### Task
Search each line below for the word "part" and list those that contain it.

### Provided information
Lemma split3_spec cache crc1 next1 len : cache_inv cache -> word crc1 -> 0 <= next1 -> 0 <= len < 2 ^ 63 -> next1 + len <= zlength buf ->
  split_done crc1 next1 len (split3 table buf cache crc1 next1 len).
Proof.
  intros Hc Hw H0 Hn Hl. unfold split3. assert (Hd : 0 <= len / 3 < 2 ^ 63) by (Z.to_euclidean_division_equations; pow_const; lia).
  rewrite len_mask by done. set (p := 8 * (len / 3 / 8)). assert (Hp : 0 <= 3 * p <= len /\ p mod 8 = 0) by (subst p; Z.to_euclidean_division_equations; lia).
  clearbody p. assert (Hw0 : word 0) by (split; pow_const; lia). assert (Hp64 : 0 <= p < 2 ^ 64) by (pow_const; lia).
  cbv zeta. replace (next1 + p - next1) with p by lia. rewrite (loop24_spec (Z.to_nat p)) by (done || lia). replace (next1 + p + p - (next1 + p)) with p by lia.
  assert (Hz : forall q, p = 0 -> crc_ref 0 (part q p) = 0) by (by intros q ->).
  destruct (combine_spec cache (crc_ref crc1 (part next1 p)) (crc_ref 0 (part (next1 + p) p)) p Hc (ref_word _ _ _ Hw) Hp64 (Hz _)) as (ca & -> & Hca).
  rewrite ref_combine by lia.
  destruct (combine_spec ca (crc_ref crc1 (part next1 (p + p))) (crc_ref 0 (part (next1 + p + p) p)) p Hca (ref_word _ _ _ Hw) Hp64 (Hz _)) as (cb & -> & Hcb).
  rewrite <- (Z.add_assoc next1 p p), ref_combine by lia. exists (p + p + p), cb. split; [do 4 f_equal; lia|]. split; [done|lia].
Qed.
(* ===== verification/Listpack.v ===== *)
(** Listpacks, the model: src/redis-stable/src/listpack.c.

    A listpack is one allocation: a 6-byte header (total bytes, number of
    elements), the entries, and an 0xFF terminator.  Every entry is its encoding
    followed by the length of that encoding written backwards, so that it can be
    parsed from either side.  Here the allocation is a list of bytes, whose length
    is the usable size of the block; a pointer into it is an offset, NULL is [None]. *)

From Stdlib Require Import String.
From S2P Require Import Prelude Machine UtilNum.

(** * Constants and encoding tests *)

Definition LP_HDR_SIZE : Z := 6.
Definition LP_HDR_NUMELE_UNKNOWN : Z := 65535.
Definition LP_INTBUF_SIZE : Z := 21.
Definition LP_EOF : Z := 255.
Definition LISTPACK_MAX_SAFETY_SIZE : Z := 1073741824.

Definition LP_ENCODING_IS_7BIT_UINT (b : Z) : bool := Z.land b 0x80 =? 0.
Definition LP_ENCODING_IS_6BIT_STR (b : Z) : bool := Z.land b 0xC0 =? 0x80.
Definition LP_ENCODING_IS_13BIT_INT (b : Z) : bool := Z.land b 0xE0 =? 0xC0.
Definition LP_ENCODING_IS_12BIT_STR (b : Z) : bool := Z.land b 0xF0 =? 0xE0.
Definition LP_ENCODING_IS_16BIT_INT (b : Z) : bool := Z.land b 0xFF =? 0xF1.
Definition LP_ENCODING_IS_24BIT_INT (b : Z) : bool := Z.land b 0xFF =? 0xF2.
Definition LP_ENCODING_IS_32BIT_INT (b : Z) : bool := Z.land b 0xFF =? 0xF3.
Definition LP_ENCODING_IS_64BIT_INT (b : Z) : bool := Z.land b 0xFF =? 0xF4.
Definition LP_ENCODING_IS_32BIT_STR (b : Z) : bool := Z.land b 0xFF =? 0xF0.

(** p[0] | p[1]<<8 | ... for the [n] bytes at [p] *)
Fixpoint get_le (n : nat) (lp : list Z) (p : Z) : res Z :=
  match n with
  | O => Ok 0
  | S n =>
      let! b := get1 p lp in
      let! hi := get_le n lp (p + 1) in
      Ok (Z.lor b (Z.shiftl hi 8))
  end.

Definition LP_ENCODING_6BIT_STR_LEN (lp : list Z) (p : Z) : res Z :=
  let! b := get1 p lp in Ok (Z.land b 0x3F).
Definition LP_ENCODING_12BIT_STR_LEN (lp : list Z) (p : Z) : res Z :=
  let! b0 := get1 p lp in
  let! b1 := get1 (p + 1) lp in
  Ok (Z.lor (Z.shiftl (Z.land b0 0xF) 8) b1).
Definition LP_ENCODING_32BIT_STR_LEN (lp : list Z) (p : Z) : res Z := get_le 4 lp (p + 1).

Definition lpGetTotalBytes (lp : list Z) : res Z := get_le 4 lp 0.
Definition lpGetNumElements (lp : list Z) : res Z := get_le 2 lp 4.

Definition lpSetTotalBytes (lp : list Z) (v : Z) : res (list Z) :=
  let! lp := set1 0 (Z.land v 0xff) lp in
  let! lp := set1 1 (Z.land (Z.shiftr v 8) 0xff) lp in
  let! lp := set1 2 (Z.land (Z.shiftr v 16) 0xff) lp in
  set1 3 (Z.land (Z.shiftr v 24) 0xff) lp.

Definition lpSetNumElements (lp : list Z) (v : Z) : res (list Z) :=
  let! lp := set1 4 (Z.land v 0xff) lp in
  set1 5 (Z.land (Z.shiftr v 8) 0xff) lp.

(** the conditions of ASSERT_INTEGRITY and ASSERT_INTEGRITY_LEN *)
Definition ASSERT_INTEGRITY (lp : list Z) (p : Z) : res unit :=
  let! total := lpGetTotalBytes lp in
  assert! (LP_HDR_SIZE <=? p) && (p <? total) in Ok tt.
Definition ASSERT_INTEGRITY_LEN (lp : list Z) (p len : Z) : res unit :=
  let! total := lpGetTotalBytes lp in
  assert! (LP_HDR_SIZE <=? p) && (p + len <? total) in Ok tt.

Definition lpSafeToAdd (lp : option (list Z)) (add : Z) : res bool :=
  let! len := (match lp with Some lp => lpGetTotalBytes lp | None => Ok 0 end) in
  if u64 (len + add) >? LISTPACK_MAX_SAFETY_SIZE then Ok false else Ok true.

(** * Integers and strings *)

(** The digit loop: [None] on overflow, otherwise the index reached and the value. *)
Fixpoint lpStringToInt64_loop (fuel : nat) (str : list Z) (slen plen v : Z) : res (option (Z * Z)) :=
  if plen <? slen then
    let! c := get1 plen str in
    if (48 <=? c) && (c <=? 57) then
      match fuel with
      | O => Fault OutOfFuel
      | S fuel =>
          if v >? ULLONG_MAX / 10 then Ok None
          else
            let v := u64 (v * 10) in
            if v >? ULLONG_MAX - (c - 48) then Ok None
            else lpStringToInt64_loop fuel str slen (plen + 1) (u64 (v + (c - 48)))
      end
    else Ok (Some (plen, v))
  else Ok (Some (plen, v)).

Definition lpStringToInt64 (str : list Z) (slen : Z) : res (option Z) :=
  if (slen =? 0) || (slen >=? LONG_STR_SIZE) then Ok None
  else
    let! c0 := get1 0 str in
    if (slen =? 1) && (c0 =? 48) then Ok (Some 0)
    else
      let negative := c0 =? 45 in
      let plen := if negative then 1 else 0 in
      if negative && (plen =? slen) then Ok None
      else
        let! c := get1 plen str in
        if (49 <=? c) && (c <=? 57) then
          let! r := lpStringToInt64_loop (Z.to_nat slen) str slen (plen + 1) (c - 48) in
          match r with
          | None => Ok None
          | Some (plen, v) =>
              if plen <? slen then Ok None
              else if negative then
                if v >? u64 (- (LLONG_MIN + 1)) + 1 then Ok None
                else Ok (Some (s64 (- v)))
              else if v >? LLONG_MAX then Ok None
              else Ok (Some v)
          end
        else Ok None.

### Exercise output
  assert (Hz : forall q, p = 0 -> crc_ref 0 (part q p) = 0) by (by intros q ->).
  destruct (combine_spec cache (crc_ref crc1 (part next1 p)) (crc_ref 0 (part (next1 + p) p)) p Hc (ref_word _ _ _ Hw) Hp64 (Hz _)) as (ca & -> & Hca).
  destruct (combine_spec ca (crc_ref crc1 (part next1 (p + p))) (crc_ref 0 (part (next1 + p + p) p)) p Hca (ref_word _ _ _ Hw) Hp64 (Hz _)) as (cb & -> & Hcb).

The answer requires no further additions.